Donna's blog - in sickness and in health
In sickness and in health... well, I guess I took that one a bit literally?
Nine years into our relationship, I started to have a very aggressive relapse - my first - which led to a diagnosis of aggressive Relapsing Remitting MS six months later. During that six month period of uncertainty, my husband developed a new role in the relationship. I refused to label it ‘carer’. I was 26; I absolutely did not want a carer! I wanted a husband.
Shock
We chose that I would stay at home after having our first child, and we went on to have another. I’d always been the homemaker and carer to our two young children. It was a role I enjoyed immensely.
So when this ‘illness’ (virus as we were first diagnosed by a GP) struck, and I could no longer walk and care for myself, it came as a huge shock to my husband. As competent as he was at running matters at work, it did very little to prepare him for taking over the management of a house.
Combining housework and a full-time job
He was tasked with caring for two children under seven and a sick wife - in addition to working a 40 hour week. I still cannot imagine how mentally and physically draining this was for him (he says the first was much harder to deal with than the second). He did it, and did a marvellous job.
We don’t have a huge amount of practical support from family; my mum was born with spina bifida and is moderately disabled herself. My father died when I was thirteen. I have no brothers, sisters or in-laws - it fell down to us.
The importance of laughter
It was (still is) the most difficult thing to ask him for help with intimate personal care. We share everything, but there are some things you really do NOT want to ask your husband for help with. Toileting is a high up on that list. As is shaving my legs. Thank heavens for mobile beauty therapists and hairdressers.
We have learned to laugh our way through things; even the most distasteful jokes have their place in lightening what would be an otherwise mortifying situation. Yes - I suffer from incontinence during bad relapses.
Husband and best friend
There are rare times when we both snap at each other. Well, maybe more me...but when things are bad, we are under an incredible amount of pressure – it’s expected, no?
I complain that he isn’t ironing right, or cleaning as I would do it. I have the utmost of respect for him not telling me to do it myself. Then I normally sit and stew for a few minutes, and apologise. We both know it’s born from frustration that neither of us can do anything to change the situation. But we can’t, so we deal with it, as I’m sure many, many others do.
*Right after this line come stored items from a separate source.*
(** X12.  Calling [generate] again replaces the population's data, it does
    not extend it: [N], [rms_error], [d_obs] and [id] are those of the second
    call, the true distance is kept, and the second call's observations use
    the samples that follow the ones the first call consumed. *)
Theorem regenerate_overwrites
  (zs : nat -> Q) (n1 n2 : nat) (s1 s2 : Q) (r : StellarPopulation.Runtime) :
  (StellarPopulation.generate zs n1 s1 ;; StellarPopulation.generate zs n2 s2) r
  = (Ok tt,
     {| StellarPopulation.self :=
          {| StellarPopulation.distance := StellarPopulation.distance (StellarPopulation.self r);
             StellarPopulation.N := Some n2;
             StellarPopulation.rms_error := Some s2;
             StellarPopulation.d_obs :=
               Some (observations zs (StellarPopulation.distance (StellarPopulation.self r))
                                  s2 (StellarPopulation.randn_pos r + n1) n2);
             StellarPopulation.id := Some (map str (seq 0 n2)) |};
        StellarPopulation.randn_pos := (StellarPopulation.randn_pos r + n1 + n2)%nat;
        StellarPopulation.clock_pos := StellarPopulation.clock_pos r;
        StellarPopulation.calls :=
          StellarPopulation.calls r ++ [Call_randn n1; Call_randn n2] |}).
Proof.
  erewrite bind_ok by apply generate_run. rewrite generate_run.
  cbn [StellarPopulation.self StellarPopulation.distance StellarPopulation.randn_pos
       StellarPopulation.clock_pos StellarPopulation.calls].
  rewrite <- app_assoc. reflexivity.
Qed.

(** X13.  With a fractional error equal to zero, [generate] stores [N]
    observations that all equal the true distance, whatever normal samples
    were drawn. *)
Theorem zero_error_observations_exact
  (zs : nat -> Q) (n : nat) (sigma : Q) (r : StellarPopulation.Runtime) :
  (sigma == 0)%Q ->
  exists obs,
    StellarPopulation.d_obs
      (StellarPopulation.self (snd (StellarPopulation.generate zs n sigma r))) = Some obs /\
    List.length obs = n /\
    Forall (fun x => (x == StellarPopulation.distance (StellarPopulation.self r))%Q) obs.
Proof.
  intros Hs. rewrite generate_run.
  cbn [snd StellarPopulation.self StellarPopulation.d_obs].
  eexists. split; [reflexivity|]. split; [apply observations_length|].
  apply Forall_forall. intros x Hx. unfold observations in Hx.
  apply in_map_iff in Hx. destruct Hx as [k [<- _]]. rewrite Hs. ring.
Qed.

Lemma zero_error_observations_exact_witness :
  (0 == 0)%Q /\
  exists obs,
    StellarPopulation.d_obs
      (StellarPopulation.self
         (snd (StellarPopulation.generate sample_normal 4 0
                 (start_runtime (StellarPopulation.__init__ 3.0%Q))))) = Some obs /\
    List.length obs = 4%nat /\
    Forall (fun x => (x == 3.0)%Q) obs.
Proof.
  assert (Hs : (0 == 0)%Q) by reflexivity.
  split; [exact Hs|].
  exact (zero_error_observations_exact sample_normal 4 0
           (start_runtime (StellarPopulation.__init__ 3.0%Q)) Hs).
Defined.

(** X16.  On a population that was only constructed, with any true distance,
    [estimate_mean_distance] raises [AttributeError] for [d_obs] after its
    first clock reading and leaves the instance as constructed; a later
    [generate] makes the estimate succeed, timed between the next two
    readings. *)
Theorem estimate_needs_generate
  (zs clock : nat -> Q) (mu : Q) (n : nat) (sigma : Q) :
  let r0 := start_runtime (StellarPopulation.__init__ mu) in
  let r1 := snd (StellarPopulation.estimate_mean_distance clock r0) in
  fst (StellarPopulation.estimate_mean_distance clock r0) = Raise (AttributeError "d_obs") /\
  StellarPopulation.self r1 = StellarPopulation.__init__ mu /\
  StellarPopulation.calls r1 = [Call_time (clock 0%nat)] /\
  fst ((StellarPopulation.generate zs n sigma ;;
        StellarPopulation.estimate_mean_distance clock) r1)
  = Ok (np_mean (observations zs mu sigma 0 n), ((clock 2%nat - clock 1%nat) * 1e3)%Q).
Proof.
  intros r0 r1. subst r1 r0.
  rewrite (estimate_unset clock (start_runtime (StellarPopulation.__init__ mu)) eq_refl).
  cbn [fst snd StellarPopulation.self StellarPopulation.calls start_runtime app].
  repeat split. rewrite generate_estimate_run. reflexivity.
Qed.

Lemma rint_nonnegative (x : Q) : (0 <= x)%Q -> 0 <= rint x.
Proof.
  intros Hx. pose proof (Qfloor_resp_le 0 x Hx) as Hf.
  change (Qfloor 0) with 0 in Hf. unfold rint.
  destruct (Qcompare (x - inject_Z (Qfloor x)) (1 # 2));
    [destruct (Z.even (Qfloor x))| |]; lia.
Qed.

(** X17.  When the second clock reading is not earlier than the first, the
    elapsed time [estimate_mean_distance] returns is not negative, and
    neither is the rounded value the last cell prints. *)
Theorem elapsed_time_nonnegative
  (clock : nat -> Q) (a : list Q) (r : StellarPopulation.Runtime) :
  StellarPopulation.d_obs (StellarPopulation.self r) = Some a ->
  (clock (StellarPopulation.clock_pos r) <= clock (S (StellarPopulation.clock_pos r)))%Q ->
  exists time shown,
    fst (StellarPopulation.estimate_mean_distance clock r) = Ok (np_mean a, time) /\
    fst (StellarPopulation.report clock r) = Ok (np_mean a, shown) /\
    (0 <= time)%Q /\ (0 <= shown)%Q.
Proof.
  intros Ha Hclock. do 2 eexists.
  unfold StellarPopulation.report.
  erewrite bind_ok by (apply estimate_run; exact Ha).
  rewrite (estimate_run clock a r Ha). cbn [fst snd ret].
  split; [reflexivity|]. split; [reflexivity|].
  assert (Ht : (0 <= (clock (S (StellarPopulation.clock_pos r))
                      - clock (StellarPopulation.clock_pos r)) * 1e3)%Q).
  { change 1e3%Q with (inject_Z 1000). change (inject_Z 1000) with (1000 # 1)%Q.
    set (t0 := clock (StellarPopulation.clock_pos r)) in *.
    set (t1 := clock (S (StellarPopulation.clock_pos r))) in *. lra. }
  split; [exact Ht|].
  unfold np_round. apply Qle_shift_div_l; [reflexivity|].
  rewrite Qmult_0_l. change 0%Q with (inject_Z 0). rewrite <- Zle_Qle.
  apply rint_nonnegative.
  change (inject_Z (10 ^ Z.of_nat 1)) with (10 # 1)%Q. lra.
Qed.

Lemma elapsed_time_nonnegative_witness :
  StellarPopulation.d_obs
    (StellarPopulation.self
       (snd (StellarPopulation.generate sample_normal 3 0.1%Q
               (start_runtime (StellarPopulation.__init__ 3.0%Q)))))
  = Some (observations sample_normal 3.0%Q 0.1%Q 0 3) /\
  (sample_clock 0 <= sample_clock 1)%Q /\
  exists time shown,
    fst (StellarPopulation.report sample_clock
           (snd (StellarPopulation.generate sample_normal 3 0.1%Q
                   (start_runtime (StellarPopulation.__init__ 3.0%Q)))))
    = Ok (np_mean (observations sample_normal 3.0%Q 0.1%Q 0 3), shown) /\
    (0 <= time)%Q /\ (0 <= shown)%Q.
Proof.
  assert (Ha : StellarPopulation.d_obs
                 (StellarPopulation.self
                    (snd (StellarPopulation.generate sample_normal 3 0.1%Q
                            (start_runtime (StellarPopulation.__init__ 3.0%Q)))))
               = Some (observations sample_normal 3.0%Q 0.1%Q 0 3)) by reflexivity.
  assert (Hc : (sample_clock 0 <= sample_clock 1)%Q) by (vm_compute; discriminate).
  split; [exact Ha|]. split; [exact Hc|].
  destruct (elapsed_time_nonnegative sample_clock _ _ Ha Hc)
    as [time [shown [_ [H2 [H3 H4]]]]].
  exists time, shown. split; [exact H2|]. split; [exact H3|exact H4].
Defined.

Lemma rint_of_integer (x : Q) (k : Z) : (x == inject_Z k)%Q -> rint x = k.
Proof.
  intros H. unfold rint. rewrite (Qfloor_comp _ _ H), Qfloor_Z.
  destruct (Qcompare_spec (x - inject_Z k) (1 # 2)) as [He|Hl|Hg];
    [exfalso; lra|reflexivity|exfalso; lra].
Qed.

(** X18.  Rounding to one decimal returns a multiple of one tenth unchanged,
    so rounding a displayed time again does not change it. *)
Theorem np_round_idempotent (x : Q) (k : Z) :
  (np_round (inject_Z k / 10) 1 == inject_Z k / 10)%Q /\
  (np_round (np_round x 1) 1 == np_round x 1)%Q.
Proof.
  assert (G : forall j : Z, (np_round (inject_Z j / 10) 1 == inject_Z j / 10)%Q).
  { intros j. unfold np_round.
    change (inject_Z (10 ^ Z.of_nat 1)) with 10%Q.
    rewrite (rint_of_integer (inject_Z j / 10 * 10) j) by field. reflexivity. }
  split; [apply G|].
  change (np_round x 1) with (inject_Z (rint (x * 10)) / 10)%Q.
  apply G.
Qed.

(** X19.  With a count of zero [generate] stores an empty observation list
    and an empty identifier list, and [estimate_mean_distance] then returns
    NumPy's [nan] (here [None]) together with the measured time; it does not
    raise. *)
Theorem empty_population_estimate
  (zs clock : nat -> Q) (sigma : Q) (r : StellarPopulation.Runtime) :
  let r1 := snd (StellarPopulation.generate zs 0 sigma r) in
  StellarPopulation.d_obs (StellarPopulation.self r1) = Some [] /\
  StellarPopulation.id (StellarPopulation.self r1) = Some [] /\
  StellarPopulation.randn_pos r1 = StellarPopulation.randn_pos r /\
  fst (StellarPopulation.estimate_mean_distance clock r1)
  = Ok (None, ((clock (S (StellarPopulation.clock_pos r))
                - clock (StellarPopulation.clock_pos r)) * 1e3)%Q).
Proof.
  intros r1. subst r1. rewrite generate_run.
  cbn [snd StellarPopulation.self StellarPopulation.d_obs StellarPopulation.id
       StellarPopulation.randn_pos].
  split; [reflexivity|]. split; [reflexivity|]. split; [apply Nat.add_0_r|].
  erewrite estimate_run by reflexivity. reflexivity.
Qed.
He does things that I should never have to ask of my husband, but he is also my best friend, so I know I can.
Comments
A fantastic post! Written in a postivie and upbeat way. It touched my heart and makes you think about the transition people have to make when they become or they need a carer. I did laugh though as Hubby does sometimes shave my legs for me when I'm lying in bath, LOL! xxx
Great read and nice to know we are not alone in our struggles. The shaving the legs bit made me giggle, how is it we can cope with loosing the ability to do things we have always done but whoa-b-tide having hairy legs! I am so with you on that one.
Thanks for the useful tip !
Definately gonna ask my other half to try the leg shaving - can't be worse than me, and at least he won't be prickled at night then!!
At worst it should be a right giggle !!